Using the listing below, copy exactly the lines from the one containing "destruct (core_order _ _ _ _ HC s _" to the one containing "- by rewrite Hfree, HG, !fmap_app.", both lines included, and no others.

[Provided records]
⁂

(** An order's quantity changed where it stands. *)
Lemma core_requantify b b' G s p x r A B lv' o q :
  Core b G -> G s = A ++ (x, r) :: B -> p = r_price r -> 0 < q < 2 ^ 31 ->
  vget (heap b) x = Some o -> heap b' = vset (heap b) x (set_o_quantity q o) ->
  free b' = free b -> _order_map b' = _order_map b ->
  level_update s p lv' b b' ->
  (exists lv, vget (side_levels s b) p = Some lv /\ head lv' = head lv /\ tail lv' = tail lv /\
     total_quantity lv' = total_quantity lv - r_qty r + q) ->
  Core b' (ghost_set s (A ++ (x, mkResting (r_id r) (r_price r) q) :: B) G).
Proof.
  intros HC HG -> Hq Ho Hheap Hfree Hmap Hlu (lv & Hlv & Hhd & Htl & Htot).
  pose proof (vget_Some_range _ _ _ Ho) as Hx.
  assert ((x, r) ∈ G s) as Hin by (rewrite HG; set_solver).
  destruct (core_order _ _ _ _ HC s _ Hin) as [(o' & Ho' & Hid & Hpr & Hqt & Hb) (Hv1 & Hv2 & Hv3)].
  simpl in *. assert (o' = o) as -> by congruence.
  apply (core_change b b' G s (r_price r) lv' _ [x]); try done.
  - intros y s' r' ->%list_elem_of_singleton Hr'.
    destruct (entry_unique b G s' s (x, r') (x, r) HC Hr' Hin eq_refl) as [-> [= ->]]. done.
  - intros y Hy. rewrite Hheap, vget_set_ne by set_solver. done.
  - intros q' Hq'. rewrite HG. by rewrite !(at_price_middle_ne (r_price r)).
  - destruct (core_level _ _ _ _ HC s (r_price r) Hv1) as (lv0 & Hlv0 & Hok).
    assert (lv0 = lv) as -> by congruence. unfold level_ok in Hok.
    rewrite HG, at_price_middle_eq, !fmap_app, total_qty_app in Hok by done.
    destruct Hok as (H1 & H2 & H3 & H4). simpl in *.
    unfold level_ok. rewrite at_price_middle_eq, !fmap_app, total_qty_app by done. simpl.
    repeat split; [congruence|congruence|lia|].
    eapply dseg_same_links; [|done]. intros y Hy oy Hoy. rewrite Hheap, vget_set by done.
    case_decide; subst; simplify_eq; eauto.
  - intros e He. rewrite elem_of_app, elem_of_cons in He.
    assert (e = (x, mkResting (r_id r) (r_price r) q) \/ e ∈ A ++ B) as [->|He'] by set_solver.
    + split; [|by repeat split; simpl; lia]. eexists. rewrite Hheap.
      split; [by apply vget_set_eq|]. simpl. rewrite wrap_small by lia. done.
    + destruct e as [y r']. pose proof (middle_fresh _ _ _ _ _ _ _ _ _ HC HG He') as Hne.
      destruct (core_order _ _ _ _ HC s (y, r')) as [(oy & Hoy & ?) Hv]; [rewrite HG; set_solver|].
      split; [|done]. exists oy. rewrite Hheap, vget_set_ne; [done|]. simpl. congruence.
  - by rewrite Hheap, vsize_set.
  - by rewrite Hmap.
  - pose proof (core_sorted _ _ _ _ HC s) as Hst. rewrite HG, fmap_app in Hst.
    rewrite fmap_app. by eapply ordered_replace, Hst.
  - by rewrite Hfree, HG, !fmap_app.
  - rewrite Hfree. intros y Hy. left. split; [done|]. intros ->%list_elem_of_singleton.
    by apply (core_free_fresh b G x s r HC Hy).
  - rewrite Hmap. intros id y Hy. destruct (core_map _ _ _ _ HC id y Hy) as (s' & r' & Hr' & Hid').
    destruct (decide (s' = s)) as [->|].
    + destruct (decide (y = x)) as [->|Hne].
      * destruct (entry_unique b G _ _ (x, r') (x, r) HC Hr' Hin eq_refl) as [_ [= ->]].
        exists s, (mkResting (r_id r) (r_price r) q). rewrite ghost_set_eq. split; [set_solver|done].
      * exists s, r'. rewrite ghost_set_eq. rewrite HG in Hr'. split; [|done]. set_solver.
    + exists s', r'. by rewrite ghost_set_ne.
Qed.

⁂

[Solution for this problem]
  destruct (core_order _ _ _ _ HC s _ Hin) as [(o' & Ho' & Hid & Hpr & Hqt & Hb) (Hv1 & Hv2 & Hv3)].
  simpl in *. assert (o' = o) as -> by congruence.
  apply (core_change b b' G s (r_price r) lv' _ [x]); try done.
  - intros y s' r' ->%list_elem_of_singleton Hr'.
    destruct (entry_unique b G s' s (x, r') (x, r) HC Hr' Hin eq_refl) as [-> [= ->]]. done.
  - intros y Hy. rewrite Hheap, vget_set_ne by set_solver. done.
  - intros q' Hq'. rewrite HG. by rewrite !(at_price_middle_ne (r_price r)).
  - destruct (core_level _ _ _ _ HC s (r_price r) Hv1) as (lv0 & Hlv0 & Hok).
    assert (lv0 = lv) as -> by congruence. unfold level_ok in Hok.
    rewrite HG, at_price_middle_eq, !fmap_app, total_qty_app in Hok by done.
    destruct Hok as (H1 & H2 & H3 & H4). simpl in *.
    unfold level_ok. rewrite at_price_middle_eq, !fmap_app, total_qty_app by done. simpl.
    repeat split; [congruence|congruence|lia|].
    eapply dseg_same_links; [|done]. intros y Hy oy Hoy. rewrite Hheap, vget_set by done.
    case_decide; subst; simplify_eq; eauto.
  - intros e He. rewrite elem_of_app, elem_of_cons in He.
    assert (e = (x, mkResting (r_id r) (r_price r) q) \/ e ∈ A ++ B) as [->|He'] by set_solver.
    + split; [|by repeat split; simpl; lia]. eexists. rewrite Hheap.
      split; [by apply vget_set_eq|]. simpl. rewrite wrap_small by lia. done.
    + destruct e as [y r']. pose proof (middle_fresh _ _ _ _ _ _ _ _ _ HC HG He') as Hne.
      destruct (core_order _ _ _ _ HC s (y, r')) as [(oy & Hoy & ?) Hv]; [rewrite HG; set_solver|].
      split; [|done]. exists oy. rewrite Hheap, vget_set_ne; [done|]. simpl. congruence.
  - by rewrite Hheap, vsize_set.
  - by rewrite Hmap.
  - pose proof (core_sorted _ _ _ _ HC s) as Hst. rewrite HG, fmap_app in Hst.
    rewrite fmap_app. by eapply ordered_replace, Hst.
  - by rewrite Hfree, HG, !fmap_app.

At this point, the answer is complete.